- _Entries shown_:
-- Opening Marker --

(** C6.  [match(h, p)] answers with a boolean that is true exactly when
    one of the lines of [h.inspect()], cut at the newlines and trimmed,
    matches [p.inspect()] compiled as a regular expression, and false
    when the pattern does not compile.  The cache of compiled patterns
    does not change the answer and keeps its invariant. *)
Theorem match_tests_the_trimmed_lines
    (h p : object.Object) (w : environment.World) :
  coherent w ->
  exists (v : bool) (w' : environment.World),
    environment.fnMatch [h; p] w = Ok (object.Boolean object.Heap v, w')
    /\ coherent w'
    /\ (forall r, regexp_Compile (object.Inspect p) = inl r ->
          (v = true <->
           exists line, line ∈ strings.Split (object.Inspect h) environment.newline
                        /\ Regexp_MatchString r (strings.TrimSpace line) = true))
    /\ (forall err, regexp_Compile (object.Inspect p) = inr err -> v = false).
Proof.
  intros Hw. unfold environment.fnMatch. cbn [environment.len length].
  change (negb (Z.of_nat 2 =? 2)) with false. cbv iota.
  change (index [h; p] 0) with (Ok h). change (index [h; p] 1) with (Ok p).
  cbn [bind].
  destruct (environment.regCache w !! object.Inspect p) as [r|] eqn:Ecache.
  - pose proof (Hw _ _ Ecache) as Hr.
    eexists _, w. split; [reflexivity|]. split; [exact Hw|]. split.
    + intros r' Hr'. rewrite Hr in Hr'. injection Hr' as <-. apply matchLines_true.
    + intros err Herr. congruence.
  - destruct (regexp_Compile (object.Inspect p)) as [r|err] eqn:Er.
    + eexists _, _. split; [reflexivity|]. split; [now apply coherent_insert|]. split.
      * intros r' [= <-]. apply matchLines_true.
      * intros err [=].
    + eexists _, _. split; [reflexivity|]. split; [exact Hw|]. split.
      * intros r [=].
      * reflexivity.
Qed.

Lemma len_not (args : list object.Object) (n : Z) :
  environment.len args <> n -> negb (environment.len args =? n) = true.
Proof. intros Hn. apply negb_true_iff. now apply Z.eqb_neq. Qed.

-- Closing Marker --
-- Opening Marker --

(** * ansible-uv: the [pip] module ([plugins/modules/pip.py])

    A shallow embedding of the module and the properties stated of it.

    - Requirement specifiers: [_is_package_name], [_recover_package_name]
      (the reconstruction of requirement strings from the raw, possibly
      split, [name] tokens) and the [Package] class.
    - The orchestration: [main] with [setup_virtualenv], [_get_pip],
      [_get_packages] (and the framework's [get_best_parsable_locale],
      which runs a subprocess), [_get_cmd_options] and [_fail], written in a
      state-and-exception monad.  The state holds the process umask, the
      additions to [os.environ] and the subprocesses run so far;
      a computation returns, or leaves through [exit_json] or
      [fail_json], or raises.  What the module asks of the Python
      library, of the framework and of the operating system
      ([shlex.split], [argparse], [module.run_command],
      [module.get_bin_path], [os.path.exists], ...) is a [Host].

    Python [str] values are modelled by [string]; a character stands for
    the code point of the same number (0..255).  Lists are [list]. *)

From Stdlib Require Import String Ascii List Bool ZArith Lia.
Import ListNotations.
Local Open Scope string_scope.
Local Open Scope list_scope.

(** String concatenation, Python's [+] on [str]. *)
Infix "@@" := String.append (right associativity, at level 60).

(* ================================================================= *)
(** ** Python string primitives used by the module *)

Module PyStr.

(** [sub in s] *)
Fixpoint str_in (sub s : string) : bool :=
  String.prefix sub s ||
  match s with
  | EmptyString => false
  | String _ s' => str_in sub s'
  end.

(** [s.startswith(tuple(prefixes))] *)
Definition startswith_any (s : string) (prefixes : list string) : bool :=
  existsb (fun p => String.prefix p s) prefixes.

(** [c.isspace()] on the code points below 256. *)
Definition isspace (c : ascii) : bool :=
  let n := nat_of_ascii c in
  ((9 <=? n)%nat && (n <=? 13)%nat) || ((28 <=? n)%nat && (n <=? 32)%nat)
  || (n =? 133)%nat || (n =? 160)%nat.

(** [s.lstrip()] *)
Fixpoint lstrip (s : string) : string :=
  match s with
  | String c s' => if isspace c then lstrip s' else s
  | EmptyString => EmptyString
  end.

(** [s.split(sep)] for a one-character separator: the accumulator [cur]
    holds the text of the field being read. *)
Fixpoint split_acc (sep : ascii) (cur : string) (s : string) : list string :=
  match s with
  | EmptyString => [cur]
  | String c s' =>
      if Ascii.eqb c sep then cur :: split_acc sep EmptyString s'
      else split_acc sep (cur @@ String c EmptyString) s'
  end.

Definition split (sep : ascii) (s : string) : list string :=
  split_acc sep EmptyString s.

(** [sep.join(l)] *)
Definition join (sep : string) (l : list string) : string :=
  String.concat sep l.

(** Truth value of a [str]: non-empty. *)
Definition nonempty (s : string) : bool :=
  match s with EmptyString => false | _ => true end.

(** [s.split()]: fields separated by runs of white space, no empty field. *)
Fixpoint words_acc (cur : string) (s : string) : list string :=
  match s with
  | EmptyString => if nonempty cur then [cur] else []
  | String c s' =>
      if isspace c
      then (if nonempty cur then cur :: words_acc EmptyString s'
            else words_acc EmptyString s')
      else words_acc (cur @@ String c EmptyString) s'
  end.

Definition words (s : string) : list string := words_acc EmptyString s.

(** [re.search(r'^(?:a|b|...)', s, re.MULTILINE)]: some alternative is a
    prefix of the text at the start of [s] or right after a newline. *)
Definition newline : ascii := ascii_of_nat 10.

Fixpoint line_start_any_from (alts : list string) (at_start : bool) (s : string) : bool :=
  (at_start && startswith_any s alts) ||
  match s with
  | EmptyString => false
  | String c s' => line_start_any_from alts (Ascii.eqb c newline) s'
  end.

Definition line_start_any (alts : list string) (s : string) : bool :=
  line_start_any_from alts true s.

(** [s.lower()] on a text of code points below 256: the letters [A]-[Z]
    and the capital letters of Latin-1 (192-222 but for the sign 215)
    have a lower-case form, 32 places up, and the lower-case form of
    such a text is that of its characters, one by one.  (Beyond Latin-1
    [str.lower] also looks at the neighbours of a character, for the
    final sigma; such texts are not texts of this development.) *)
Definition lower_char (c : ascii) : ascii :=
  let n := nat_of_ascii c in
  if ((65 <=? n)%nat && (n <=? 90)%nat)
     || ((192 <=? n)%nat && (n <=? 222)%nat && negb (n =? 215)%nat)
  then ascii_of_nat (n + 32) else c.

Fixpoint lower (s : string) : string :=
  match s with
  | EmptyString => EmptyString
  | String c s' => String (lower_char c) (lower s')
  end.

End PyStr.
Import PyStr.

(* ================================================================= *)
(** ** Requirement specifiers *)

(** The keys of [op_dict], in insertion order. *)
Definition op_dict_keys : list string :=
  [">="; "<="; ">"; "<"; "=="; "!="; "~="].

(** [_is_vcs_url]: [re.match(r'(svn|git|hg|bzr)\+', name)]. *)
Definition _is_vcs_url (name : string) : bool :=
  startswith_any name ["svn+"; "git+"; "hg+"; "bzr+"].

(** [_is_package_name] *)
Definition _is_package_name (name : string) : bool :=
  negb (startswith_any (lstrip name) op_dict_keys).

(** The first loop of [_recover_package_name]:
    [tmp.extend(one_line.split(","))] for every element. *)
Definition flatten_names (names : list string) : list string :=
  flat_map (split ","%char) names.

-- Closing Marker --
-- Opening Marker --

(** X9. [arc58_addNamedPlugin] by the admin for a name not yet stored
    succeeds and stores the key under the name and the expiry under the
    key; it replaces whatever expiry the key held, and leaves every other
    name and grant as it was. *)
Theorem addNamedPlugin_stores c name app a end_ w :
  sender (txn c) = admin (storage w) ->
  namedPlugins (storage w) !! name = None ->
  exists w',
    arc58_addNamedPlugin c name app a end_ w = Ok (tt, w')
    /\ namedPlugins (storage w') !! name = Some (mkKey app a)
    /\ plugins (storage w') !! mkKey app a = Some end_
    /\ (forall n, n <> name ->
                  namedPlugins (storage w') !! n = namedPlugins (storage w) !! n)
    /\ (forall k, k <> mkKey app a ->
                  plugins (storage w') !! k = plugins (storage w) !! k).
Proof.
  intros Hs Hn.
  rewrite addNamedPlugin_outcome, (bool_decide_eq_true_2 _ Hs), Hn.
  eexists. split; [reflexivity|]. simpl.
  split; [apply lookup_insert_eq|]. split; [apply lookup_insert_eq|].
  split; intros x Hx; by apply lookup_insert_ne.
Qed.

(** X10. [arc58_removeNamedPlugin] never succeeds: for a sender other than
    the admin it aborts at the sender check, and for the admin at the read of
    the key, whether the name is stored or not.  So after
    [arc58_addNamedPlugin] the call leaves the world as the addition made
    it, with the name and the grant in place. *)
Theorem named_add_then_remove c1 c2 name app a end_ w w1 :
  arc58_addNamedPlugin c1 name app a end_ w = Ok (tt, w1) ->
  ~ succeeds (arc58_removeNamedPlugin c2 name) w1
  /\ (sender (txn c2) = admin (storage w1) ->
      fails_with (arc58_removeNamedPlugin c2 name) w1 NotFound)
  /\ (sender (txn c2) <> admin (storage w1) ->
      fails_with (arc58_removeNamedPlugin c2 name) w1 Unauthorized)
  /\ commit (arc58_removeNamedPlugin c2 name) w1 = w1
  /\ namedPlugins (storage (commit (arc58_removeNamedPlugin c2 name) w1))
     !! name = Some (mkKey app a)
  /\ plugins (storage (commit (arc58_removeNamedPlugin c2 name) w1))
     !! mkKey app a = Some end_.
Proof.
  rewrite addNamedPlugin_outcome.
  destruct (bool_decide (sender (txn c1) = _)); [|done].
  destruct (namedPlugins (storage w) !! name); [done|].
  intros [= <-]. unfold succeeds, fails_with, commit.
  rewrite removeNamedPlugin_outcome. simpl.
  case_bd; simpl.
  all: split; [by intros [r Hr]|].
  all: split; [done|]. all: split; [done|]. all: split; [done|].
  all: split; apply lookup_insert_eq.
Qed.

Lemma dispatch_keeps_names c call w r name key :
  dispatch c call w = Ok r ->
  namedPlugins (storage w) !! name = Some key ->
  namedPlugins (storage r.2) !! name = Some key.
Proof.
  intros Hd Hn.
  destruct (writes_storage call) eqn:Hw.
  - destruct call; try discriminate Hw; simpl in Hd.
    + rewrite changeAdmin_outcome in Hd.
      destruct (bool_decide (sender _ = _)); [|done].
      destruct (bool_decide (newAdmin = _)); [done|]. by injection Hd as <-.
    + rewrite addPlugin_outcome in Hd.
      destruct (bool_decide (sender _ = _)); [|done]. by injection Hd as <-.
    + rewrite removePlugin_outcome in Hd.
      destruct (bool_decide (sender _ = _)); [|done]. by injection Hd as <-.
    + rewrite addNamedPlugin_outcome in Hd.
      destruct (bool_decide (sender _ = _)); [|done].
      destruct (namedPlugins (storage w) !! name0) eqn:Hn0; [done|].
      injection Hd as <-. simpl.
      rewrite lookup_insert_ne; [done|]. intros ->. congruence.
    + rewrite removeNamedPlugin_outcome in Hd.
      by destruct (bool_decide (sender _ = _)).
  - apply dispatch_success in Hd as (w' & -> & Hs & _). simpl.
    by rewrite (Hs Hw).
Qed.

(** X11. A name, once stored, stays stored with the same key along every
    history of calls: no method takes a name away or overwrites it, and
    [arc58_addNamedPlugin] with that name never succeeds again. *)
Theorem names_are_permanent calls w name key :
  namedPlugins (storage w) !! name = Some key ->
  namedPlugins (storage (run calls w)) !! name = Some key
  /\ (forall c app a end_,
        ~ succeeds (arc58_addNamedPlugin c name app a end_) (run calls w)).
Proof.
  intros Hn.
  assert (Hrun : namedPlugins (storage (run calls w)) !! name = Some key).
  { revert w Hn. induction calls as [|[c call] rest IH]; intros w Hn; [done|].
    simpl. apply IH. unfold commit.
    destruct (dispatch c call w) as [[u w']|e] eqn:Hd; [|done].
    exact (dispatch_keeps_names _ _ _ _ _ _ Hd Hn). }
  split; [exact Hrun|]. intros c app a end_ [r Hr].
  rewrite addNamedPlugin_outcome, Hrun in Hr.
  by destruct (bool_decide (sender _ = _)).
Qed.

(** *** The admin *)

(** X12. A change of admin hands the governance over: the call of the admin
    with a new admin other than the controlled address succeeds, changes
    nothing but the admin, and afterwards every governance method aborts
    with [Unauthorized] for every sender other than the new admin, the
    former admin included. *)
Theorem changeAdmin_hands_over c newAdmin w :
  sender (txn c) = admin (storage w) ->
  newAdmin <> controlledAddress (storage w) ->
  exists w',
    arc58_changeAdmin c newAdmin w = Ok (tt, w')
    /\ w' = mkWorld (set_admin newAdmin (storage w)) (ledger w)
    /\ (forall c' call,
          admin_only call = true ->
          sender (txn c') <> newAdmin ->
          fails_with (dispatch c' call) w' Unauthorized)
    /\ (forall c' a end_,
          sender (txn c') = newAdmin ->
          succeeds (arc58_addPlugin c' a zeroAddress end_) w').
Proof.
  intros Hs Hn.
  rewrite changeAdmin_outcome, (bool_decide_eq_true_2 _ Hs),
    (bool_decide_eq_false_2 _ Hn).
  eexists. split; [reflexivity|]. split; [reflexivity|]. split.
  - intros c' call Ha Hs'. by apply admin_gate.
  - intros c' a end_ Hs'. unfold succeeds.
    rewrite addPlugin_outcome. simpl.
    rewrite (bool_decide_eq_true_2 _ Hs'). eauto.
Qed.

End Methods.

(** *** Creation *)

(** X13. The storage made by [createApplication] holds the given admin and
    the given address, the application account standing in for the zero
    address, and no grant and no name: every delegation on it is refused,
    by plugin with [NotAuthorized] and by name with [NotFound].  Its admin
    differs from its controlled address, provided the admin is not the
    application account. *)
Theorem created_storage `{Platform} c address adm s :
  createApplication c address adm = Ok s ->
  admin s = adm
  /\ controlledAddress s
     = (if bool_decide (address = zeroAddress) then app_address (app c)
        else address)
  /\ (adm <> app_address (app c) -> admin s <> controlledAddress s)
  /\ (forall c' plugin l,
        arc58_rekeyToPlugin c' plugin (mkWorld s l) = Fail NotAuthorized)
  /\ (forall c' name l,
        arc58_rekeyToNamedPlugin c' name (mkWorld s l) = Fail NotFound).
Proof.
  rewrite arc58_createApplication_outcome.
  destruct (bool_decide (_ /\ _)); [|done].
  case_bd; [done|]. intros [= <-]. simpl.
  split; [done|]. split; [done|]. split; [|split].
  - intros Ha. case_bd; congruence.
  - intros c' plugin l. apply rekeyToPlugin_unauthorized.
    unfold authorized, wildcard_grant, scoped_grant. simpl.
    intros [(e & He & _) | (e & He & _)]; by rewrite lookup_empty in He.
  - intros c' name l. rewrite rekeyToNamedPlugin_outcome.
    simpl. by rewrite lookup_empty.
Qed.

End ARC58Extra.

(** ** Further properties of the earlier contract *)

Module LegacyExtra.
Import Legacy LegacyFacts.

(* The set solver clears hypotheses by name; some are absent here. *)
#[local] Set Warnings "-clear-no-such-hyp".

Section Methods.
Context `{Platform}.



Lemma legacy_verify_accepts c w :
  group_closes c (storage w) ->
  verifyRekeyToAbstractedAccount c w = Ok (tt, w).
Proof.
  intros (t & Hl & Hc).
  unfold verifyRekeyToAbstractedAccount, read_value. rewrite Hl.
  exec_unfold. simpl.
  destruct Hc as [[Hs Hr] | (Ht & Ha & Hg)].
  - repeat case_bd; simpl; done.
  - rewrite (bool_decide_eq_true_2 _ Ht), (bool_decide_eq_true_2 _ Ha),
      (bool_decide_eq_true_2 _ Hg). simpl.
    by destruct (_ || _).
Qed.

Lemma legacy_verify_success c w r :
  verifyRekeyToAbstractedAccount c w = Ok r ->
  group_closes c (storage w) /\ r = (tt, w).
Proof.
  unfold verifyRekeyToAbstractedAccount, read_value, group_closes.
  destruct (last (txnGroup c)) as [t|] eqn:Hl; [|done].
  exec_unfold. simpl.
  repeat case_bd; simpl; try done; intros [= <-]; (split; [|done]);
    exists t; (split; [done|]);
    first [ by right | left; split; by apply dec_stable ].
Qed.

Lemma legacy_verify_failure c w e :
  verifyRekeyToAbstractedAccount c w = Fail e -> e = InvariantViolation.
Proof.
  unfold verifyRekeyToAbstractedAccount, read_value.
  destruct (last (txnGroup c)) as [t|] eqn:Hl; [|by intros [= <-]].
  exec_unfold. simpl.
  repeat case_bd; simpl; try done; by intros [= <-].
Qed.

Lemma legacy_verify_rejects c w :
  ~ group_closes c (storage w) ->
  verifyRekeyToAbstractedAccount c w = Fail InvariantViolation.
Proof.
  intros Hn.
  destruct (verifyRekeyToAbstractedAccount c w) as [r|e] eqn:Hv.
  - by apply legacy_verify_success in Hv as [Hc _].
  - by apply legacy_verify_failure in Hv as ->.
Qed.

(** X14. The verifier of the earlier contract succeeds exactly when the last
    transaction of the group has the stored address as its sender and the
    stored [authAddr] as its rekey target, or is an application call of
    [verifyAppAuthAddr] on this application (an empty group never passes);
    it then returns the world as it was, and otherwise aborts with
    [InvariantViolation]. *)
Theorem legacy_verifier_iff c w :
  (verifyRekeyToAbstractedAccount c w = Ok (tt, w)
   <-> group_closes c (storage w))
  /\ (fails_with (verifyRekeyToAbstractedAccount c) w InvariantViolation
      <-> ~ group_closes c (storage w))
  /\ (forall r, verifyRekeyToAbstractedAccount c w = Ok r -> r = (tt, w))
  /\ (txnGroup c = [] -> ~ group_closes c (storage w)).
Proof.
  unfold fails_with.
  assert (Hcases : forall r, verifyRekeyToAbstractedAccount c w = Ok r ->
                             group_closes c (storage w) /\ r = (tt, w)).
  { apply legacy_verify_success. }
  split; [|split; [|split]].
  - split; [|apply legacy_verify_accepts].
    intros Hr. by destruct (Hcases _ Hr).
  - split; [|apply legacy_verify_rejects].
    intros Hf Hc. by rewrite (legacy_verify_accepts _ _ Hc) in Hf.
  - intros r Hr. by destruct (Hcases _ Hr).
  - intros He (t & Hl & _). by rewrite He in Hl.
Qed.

-- Closing Marker --

- _Aim of the task_:
Once you find the line with "Import Legacy LegacyFacts." above, print it and every line after it up to and including the line with "(bool_decide_eq_true_2 _ Hg). simpl.", exactly as written and nothing else.

- _Answer box_:
Import Legacy LegacyFacts.

(* The set solver clears hypotheses by name; some are absent here. *)
#[local] Set Warnings "-clear-no-such-hyp".

Section Methods.
Context `{Platform}.



Lemma legacy_verify_accepts c w :
  group_closes c (storage w) ->
  verifyRekeyToAbstractedAccount c w = Ok (tt, w).
Proof.
  intros (t & Hl & Hc).
  unfold verifyRekeyToAbstractedAccount, read_value. rewrite Hl.
  exec_unfold. simpl.
  destruct Hc as [[Hs Hr] | (Ht & Ha & Hg)].
  - repeat case_bd; simpl; done.
  - rewrite (bool_decide_eq_true_2 _ Ht), (bool_decide_eq_true_2 _ Ha),
      (bool_decide_eq_true_2 _ Hg). simpl.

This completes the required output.